The rogue fisherman with the hook kills one of the kids who was there that night, but that kid's not even in the group!  He just sort of, you know, drove by.  So this killer has a lot to learn about social cliques, and how they function.  You just killed somebody on the fringes of the social circle, you idiot!  The main members of the group don't even care!  But then the killer goes after Barry, and things get serious.  Jesus, is he going to target Helen next?  All the cool kids this semester are getting targeted by psychos, my god, get with the program already!  

Meanwhile, there's some attempt to find the identity of the killer (aka the man that got hit by the car, we assume) before he kills everyone in town - he's ambitious, but he seems to lack focus.  If he hates the four kids who were in the car, why not just kill them outright, instead of targeting their frenemies and sisters and such?  Julie learns that a local man named David Egan died that summer, and so she naturally assumes that's the name of the man they hit with the car, only things don't seem to be lining up, David allegedly committed suicide, so it has to be somebody else.  This was an unnecessary fake-out, and the path from David to the real killer seemed so contrived, that basically I no longer even cared.  I think I fell asleep for a bit at this point in the movie, because we all came here for slashy-slashy, not talky-talky, right?  

Then there's the issue of that boat's name - so very, very contrived here, leading Julie to think that Ray might be the killer, I mean, come ON, that's just stupid.  How can Ray be the slasher, when he was IN the car the night that guy got hit?  It just makes no sense that way - Julie is an idiot or she's seeing connections in places where there aren't any.  Right?  Ray doesn't have the stones to be a killer, anyway, it's just another fake-out / time waster.  Like I said, by the time they got to the truth about the slasher, I honestly no longer cared.

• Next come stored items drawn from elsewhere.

(* ===== verification/Cryptobyte.v ===== *)
(** * The [cryptobyte.String] interface

    [golang.org/x/crypto/cryptobyte] is outside the repository: its operations are
    the fields of the class [Cryptobyte], parameters of every definition that uses
    them, and what its documentation promises is the class [CryptobyteLaws].  A
    [cryptobyte.String] is a byte slice; a read returns the value and the remaining
    bytes, [None] standing for a reported failure (after which no modelled caller
    looks at the string again).  [cryptobyte_ref] is an implementation of the
    interface that satisfies the laws. *)
From S2P Require Import Prelude.

(** [split_at n s]: the first [n] bytes and the rest, if there are that many. *)
Definition split_at (n : Z) (s : bytes) : option (bytes * bytes) :=
  if n <=? blen s then Some (take (Z.to_nat n) s, drop (Z.to_nat n) s) else None.

(** Big-endian unsigned read of [n] bytes. *)
Definition read_be (n : Z) (s : bytes) : option (Z * bytes) :=
  match split_at n s with Some (b, r) => Some (be_decode b, r) | None => None end.

(** A length prefix of [n] bytes, then that many bytes. *)
Definition read_prefixed (n : Z) (s : bytes) : option (bytes * bytes) :=
  match read_be n s with Some (l, r) => split_at l r | None => None end.

(** DER: the length octets of a definite length, minimal. *)
Definition der_length_size (n : Z) : nat :=
  if n <? 256 then 1 else if n <? 65536 then 2 else if n <? 16777216 then 3 else 4.
Definition der_length (n : Z) : bytes :=
  if n <? 128 then [byte_of_Z n]
  else byte_of_Z (128 + Z.of_nat (der_length_size n)) :: be_encode (der_length_size n) n.
Definition der (tag : Z) (contents : bytes) : bytes :=
  byte_of_Z tag :: der_length (blen contents) ++ contents.

Class Cryptobyte := {
  ReadUint8 : bytes -> option (Z * bytes);
  ReadUint16 : bytes -> option (Z * bytes);
  ReadUint32 : bytes -> option (Z * bytes);
  ReadUint64 : bytes -> option (Z * bytes);
  CopyBytes : Z -> bytes -> option (bytes * bytes);
  ReadUint8LengthPrefixed : bytes -> option (bytes * bytes);
  ReadUint16LengthPrefixed : bytes -> option (bytes * bytes);
  ReadASN1 : Z -> bytes -> option (bytes * bytes);
  PeekASN1Tag : Z -> bytes -> bool;
  Empty : bytes -> bool;
  (** [asn1.INTEGER], [asn1.OCTET_STRING], [asn1.SEQUENCE] and
      [asn1.Tag(0).Constructed().ContextSpecific()] *)
  asn1_INTEGER : Z;
  asn1_OCTET_STRING : Z;
  asn1_SEQUENCE : Z;
  asn1_Tag0_Constructed_ContextSpecific : Z
}.

(** The documented behaviour: fixed-width reads are big-endian and fail when the
    string is too short; the length-prefixed reads take that many bytes; [ReadASN1]
    reads the contents of a DER element with the given tag, and only that. *)
Class CryptobyteLaws (C : Cryptobyte) : Prop := {
  ReadUint8_spec s : ReadUint8 s = read_be 1 s;
  ReadUint16_spec s : ReadUint16 s = read_be 2 s;
  ReadUint32_spec s : ReadUint32 s = read_be 4 s;
  ReadUint64_spec s : ReadUint64 s = read_be 8 s;
  CopyBytes_spec n s : 0 <= n -> CopyBytes n s = split_at n s;
  ReadUint8LengthPrefixed_spec s : ReadUint8LengthPrefixed s = read_prefixed 1 s;
  ReadUint16LengthPrefixed_spec s : ReadUint16LengthPrefixed s = read_prefixed 2 s;
  ReadASN1_complete tag contents rest :
    0 <= tag < 256 -> tag `mod` 32 <> 31 -> blen contents < 2 ^ 31 ->
    ReadASN1 tag (der tag contents ++ rest) = Some (contents, rest);
  ReadASN1_sound tag s contents rest :
    0 <= tag < 256 ->
    ReadASN1 tag s = Some (contents, rest) -> s = der tag contents ++ rest;
  PeekASN1Tag_spec tag s :
    0 <= tag < 256 ->
    PeekASN1Tag tag s = match s with [] => false | b :: _ => byte_val b =? tag end;
  Empty_spec s : Empty s = (blen s =? 0);
  asn1_INTEGER_spec : asn1_INTEGER = 2;
  asn1_OCTET_STRING_spec : asn1_OCTET_STRING = 4;
  asn1_SEQUENCE_spec : asn1_SEQUENCE = 48;
  asn1_Tag0_spec : asn1_Tag0_Constructed_ContextSpecific = 160
}.

(** ** The builder

    [cryptobyte.Builder]: the output so far, to which every call appends.  The contents
    of a length-prefixed child that do not fit its prefix make [BytesOrPanic] panic. *)
Class Builder := {
  AddBytes : bytes -> bytes -> bytes;
  AddUint8 : bytes -> Z -> bytes;
  AddUint16 : bytes -> Z -> bytes;
  AddUint32 : bytes -> Z -> bytes;
  AddUint64 : bytes -> Z -> bytes;
  AddUint8LengthPrefixed : bytes -> bytes -> result bytes
}.

Class BuilderLaws (B : Builder) : Prop := {
  AddBytes_spec out v : AddBytes out v = out ++ v;
  AddUint8_spec out v : AddUint8 out v = out ++ be_encode 1 v;
  AddUint16_spec out v : AddUint16 out v = out ++ be_encode 2 v;
  AddUint32_spec out v : AddUint32 out v = out ++ be_encode 4 v;
  AddUint64_spec out v : AddUint64 out v = out ++ be_encode 8 v;
  AddUint8LengthPrefixed_spec out contents : blen contents < 256 ->
    AddUint8LengthPrefixed out contents = Ok (out ++ be_encode 1 (blen contents) ++ contents)
}.

#[export] Instance builder_ref : Builder := {
  AddBytes out v := out ++ v;
  AddUint8 out v := out ++ be_encode 1 v;
  AddUint16 out v := out ++ be_encode 2 v;
  AddUint32 out v := out ++ be_encode 4 v;
  AddUint64 out v := out ++ be_encode 8 v;
  AddUint8LengthPrefixed out contents :=
    if blen contents <? 256 then Ok (out ++ be_encode 1 (blen contents) ++ contents) else Panic
}.

#[export] Instance builder_ref_laws : BuilderLaws builder_ref.
Proof.
  constructor; try done. intros out contents H. simpl. by destruct (Z.ltb_spec (blen contents) 256); [|lia].
Qed.

(** ** A reference implementation *)
Definition read_der_length (s : bytes) : option (Z * bytes) :=
  match read_be 1 s with
  | None => None
  | Some (l, r) =>
      if l <? 128 then Some (l, r)
      else if (l <? 129) || (132 <? l) then None
      else match read_be (l - 128) r with
           | None => None
           | Some (n, r') => if (128 <=? n) && (Z.of_nat (der_length_size n) =? l - 128)
                             then Some (n, r') else None
           end
  end.

Definition read_der (tag : Z) (s : bytes) : option (bytes * bytes) :=
  match read_be 1 s with
  | None => None
  | Some (t, r) =>
      if t =? tag then
        match read_der_length r with
        | Some (n, r') => split_at n r'
        | None => None
        end
      else None
  end.

#[export] Instance cryptobyte_ref : Cryptobyte := {
  ReadUint8 := read_be 1;
  ReadUint16 := read_be 2;
  ReadUint32 := read_be 4;
  ReadUint64 := read_be 8;
  CopyBytes := split_at;
  ReadUint8LengthPrefixed := read_prefixed 1;
  ReadUint16LengthPrefixed := read_prefixed 2;
  ReadASN1 := read_der;
  PeekASN1Tag tag s := match s with [] => false | b :: _ => byte_val b =? tag end;
  Empty s := blen s =? 0;
  asn1_INTEGER := 2;
  asn1_OCTET_STRING := 4;
  asn1_SEQUENCE := 48;
  asn1_Tag0_Constructed_ContextSpecific := 160
}.

(** ** Lemmas on the reads *)
Lemma split_at_Some n s a r :
  0 <= n -> split_at n s = Some (a, r) <-> s = a ++ r /\ blen a = n.
Proof.
  intros Hn. unfold split_at, blen. split.
  - destruct (Z.leb_spec n (Z.of_nat (length s))); [|done]. intros [= <- <-].
    rewrite take_drop. split; [done|]. len.
  - intros [-> Ha]. rewrite length_app.
    destruct (Z.leb_spec n (Z.of_nat (length a + length r))); [|lia].
    rewrite take_app_length', drop_app_length' by lia. done.
Qed.

Lemma split_at_app (a r : bytes) : split_at (blen a) (a ++ r) = Some (a, r).
Proof. apply split_at_Some; [unfold blen; lia|done]. Qed.

Lemma split_at_neg_None n s : split_at n s = None -> blen s < n.
Proof. unfold split_at. destruct (Z.leb_spec n (blen s)); [done|lia]. Qed.

Lemma read_be_Some n s v r :
  0 <= n -> read_be n s = Some (v, r) <->
  s = be_encode (Z.to_nat n) v ++ r /\ 0 <= v < 256 ^ n.
Proof.
  intros Hn. unfold read_be. split.
  - destruct (split_at n s) as [[b r']|] eqn:E; [|done]. intros [= <- <-].
    apply split_at_Some in E as [-> Hb]; [|done]. unfold blen in Hb. subst n.
    rewrite Nat2Z.id, be_encode_decode. split; [done|]. apply be_decode_range.
  - intros [-> Hv].
    assert (split_at n (be_encode (Z.to_nat n) v ++ r) = Some (be_encode (Z.to_nat n) v, r)) as ->.
    { apply split_at_Some; [done|]. split; [done|]. unfold blen. rewrite length_be_encode. lia. }
    rewrite be_decode_encode, Z2Nat.id, Z.mod_small by lia. done.
Qed.

Lemma read_be_range n s v r : 0 <= n -> read_be n s = Some (v, r) -> 0 <= v < 256 ^ n.
Proof. intros Hn H. by apply read_be_Some in H as [_ ?]. Qed.

Lemma read_be_app n (v : Z) r :
  0 <= n -> 0 <= v < 256 ^ n -> read_be n (be_encode (Z.to_nat n) v ++ r) = Some (v, r).
Proof. intros. by apply read_be_Some. Qed.

Lemma read_be_None n s : 0 <= n -> read_be n s = None <-> blen s < n.
Proof.
  intros Hn. unfold read_be. unfold split_at. destruct (Z.leb_spec n (blen s)); split; try done; lia.
Qed.

Lemma read_prefixed_Some n s a r :
  0 <= n -> read_prefixed n s = Some (a, r) <->
  s = be_encode (Z.to_nat n) (blen a) ++ a ++ r /\ blen a < 256 ^ n.
Proof.
  intros Hn. unfold read_prefixed. split.
  - destruct (read_be n s) as [[l r']|] eqn:E; [|done].
    apply read_be_Some in E as [-> Hl]; [|done]. intros H.
    apply split_at_Some in H as [-> Ha]; [|lia]. subst l. split; [done|lia].
  - intros [-> Ha]. rewrite read_be_app by (unfold blen in *; lia). apply split_at_app.
Qed.

Lemma read_prefixed_app n (a r : bytes) :
  0 <= n -> blen a < 256 ^ n ->
  read_prefixed n (be_encode (Z.to_nat n) (blen a) ++ a ++ r) = Some (a, r).
Proof. intros. by apply read_prefixed_Some. Qed.

Lemma der_length_size_range n : (1 <= der_length_size n <= 4)%nat.
Proof. unfold der_length_size. repeat case_match; lia. Qed.

Lemma der_length_size_pow n : n < 2 ^ 32 -> n < 256 ^ Z.of_nat (der_length_size n).
Proof.
  intros H. unfold der_length_size.
  destruct (Z.ltb_spec n 256); [lia|]. destruct (Z.ltb_spec n 65536); [lia|].
  destruct (Z.ltb_spec n 16777216); lia.
Qed.

Lemma read_der_length_app n r :
  0 <= n < 2 ^ 31 -> read_der_length (der_length n ++ r) = Some (n, r).
Proof.
  intros Hn. unfold read_der_length, der_length. destruct (Z.ltb_spec n 128) as [Hs|Hs].
  - change ([byte_of_Z n] ++ r) with (byte_of_Z n :: r).
    assert (read_be 1 (byte_of_Z n :: r) = Some (n, r)) as ->.
    { apply read_be_Some; [lia|]. split; [|lia]. simpl. by rewrite Z.div_1_r. }
    destruct (Z.ltb_spec n 128); [done|lia].
  - pose proof (der_length_size_range n) as Hk. set (k := der_length_size n) in *.
    assert (read_be 1 ((byte_of_Z (128 + Z.of_nat k) :: be_encode k n) ++ r)
            = Some (128 + Z.of_nat k, be_encode k n ++ r)) as ->.
    { apply read_be_Some; [lia|]. split; [|lia]. simpl. by rewrite Z.div_1_r. }
    destruct (Z.ltb_spec (128 + Z.of_nat k) 128); [lia|].
    destruct (Z.ltb_spec (128 + Z.of_nat k) 129); [lia|].
    destruct (Z.ltb_spec 132 (128 + Z.of_nat k)); [lia|]. simpl orb. cbv iota.
    replace (128 + Z.of_nat k - 128) with (Z.of_nat k) by lia.
    rewrite <- (Nat2Z.id k) at 2. rewrite read_be_app.
    + destruct (Z.leb_spec 128 n); [|lia]. fold k. by rewrite Z.eqb_refl.
    + lia.
    + split; [lia|]. apply der_length_size_pow. lia.
Qed.

Lemma read_der_length_sound s n r :
  read_der_length s = Some (n, r) -> s = der_length n ++ r /\ 0 <= n.
Proof.
  unfold read_der_length. destruct (read_be 1 s) as [[l r1]|] eqn:E; [|done].
  apply read_be_Some in E as [-> Hl]; [|lia]. simpl be_encode. rewrite Z.div_1_r.
  destruct (Z.ltb_spec l 128) as [Hs|Hs].
  - intros [= <- <-]. unfold der_length. destruct (Z.ltb_spec l 128); [|lia]. split; [done|lia].
  - destruct ((l <? 129) || (132 <? l)) eqn:Eb; [done|].
    destruct (read_be (l - 128) r1) as [[m r2]|] eqn:E; [|done].
    apply read_be_Some in E as [-> Hm]; [|lia].
    destruct (Z.leb_spec 128 m); [|done]. simpl andb.
    destruct (Z.eqb_spec (Z.of_nat (der_length_size m)) (l - 128)) as [Hk|]; [|done].
    intros [= <- <-]. split; [|lia]. unfold der_length. destruct (Z.ltb_spec m 128); [lia|].
    replace (128 + Z.of_nat (der_length_size m)) with l by lia.
    replace (Z.to_nat (l - 128)) with (der_length_size m) by lia. done.
Qed.

#[export] Instance cryptobyte_ref_laws : CryptobyteLaws cryptobyte_ref.
Proof.
  constructor; try done; simpl.
  - intros tag contents rest Ht _ Hc. unfold read_der, der.
    simpl. rewrite <- app_assoc.
    assert (read_be 1 (byte_of_Z tag :: der_length (blen contents) ++ contents ++ rest)
            = Some (tag, der_length (blen contents) ++ contents ++ rest)) as ->.
    { apply read_be_Some; [lia|]. split; [|lia]. simpl. by rewrite Z.div_1_r. }
    rewrite Z.eqb_refl, read_der_length_app by (unfold blen in *; lia). apply split_at_app.
  - intros tag s contents rest Ht. unfold read_der.
    destruct (read_be 1 s) as [[t r]|] eqn:E; [|done].
    apply read_be_Some in E as [-> _]; [|lia]. simpl be_encode. rewrite Z.div_1_r.
    destruct (Z.eqb_spec t tag) as [->|]; [|done].
    destruct (read_der_length r) as [[n r']|] eqn:E; [|done].
    apply read_der_length_sound in E as [-> Hn]. intros H.
    apply split_at_Some in H as [-> Hc]; [|done]. subst n. unfold der.
    simpl. by rewrite <- app_assoc.
Qed.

The job of the screenwriter is to MAKE me care about this, so that's a fail. 

But that's the thing about great set-ups, sometimes - the rest of the story here maybe just can't possibly match the set-up?  The movie plot plays out much differently than the one in the book this was based on, but I'll allow for a few changes, to keep the book readers interested in the movie version.  But I also have the feeling that there were much better ways to do everything here, there were better ways to learn the identity of the man hit by the car, there were better ways for him to let the four teens know that he knew who they were, there were better ways for that man to exact his revenge. So it's like this whole thing is just wonky across the board, you have to figure there's no universe in which the events following a car crash would play out like this.

Maybe there's just a problem with the notion that four people can just "forget what happened" that fateful night.  You can't just try to forget something, it's like trying to NOT think about a white elephant, that then becomes, over time, about the only thing that you CAN think about.  Sure, let's just forget about that accident and maybe murder that we all participated in.  Yeah, that proposition is just doomed to fail.  

Also starring Jennifer Love Hewitt (last seen in "Can't Hardly Wait"), Ryan Phillippe (last seen in "The Lincoln Lawyer"), Bridgette Wilson-Sampras (last seen in "Higher Learning"), Anne Heche (last seen in "The Last Word"), Muse Watson (last seen in "Assassins"), Johnny Galecki (last seen in "Happy Endings"), Stuart Greer (last seen in "The Gift" (2000)), J. Don Ferguson (last seen in "Something to Talk About"), Deborah Hobart (ditto), Mary McMillan, Rasool J'Han, Dan Albright, with a cameo from Patti D'Arbanville (last seen in "Fathers' Day").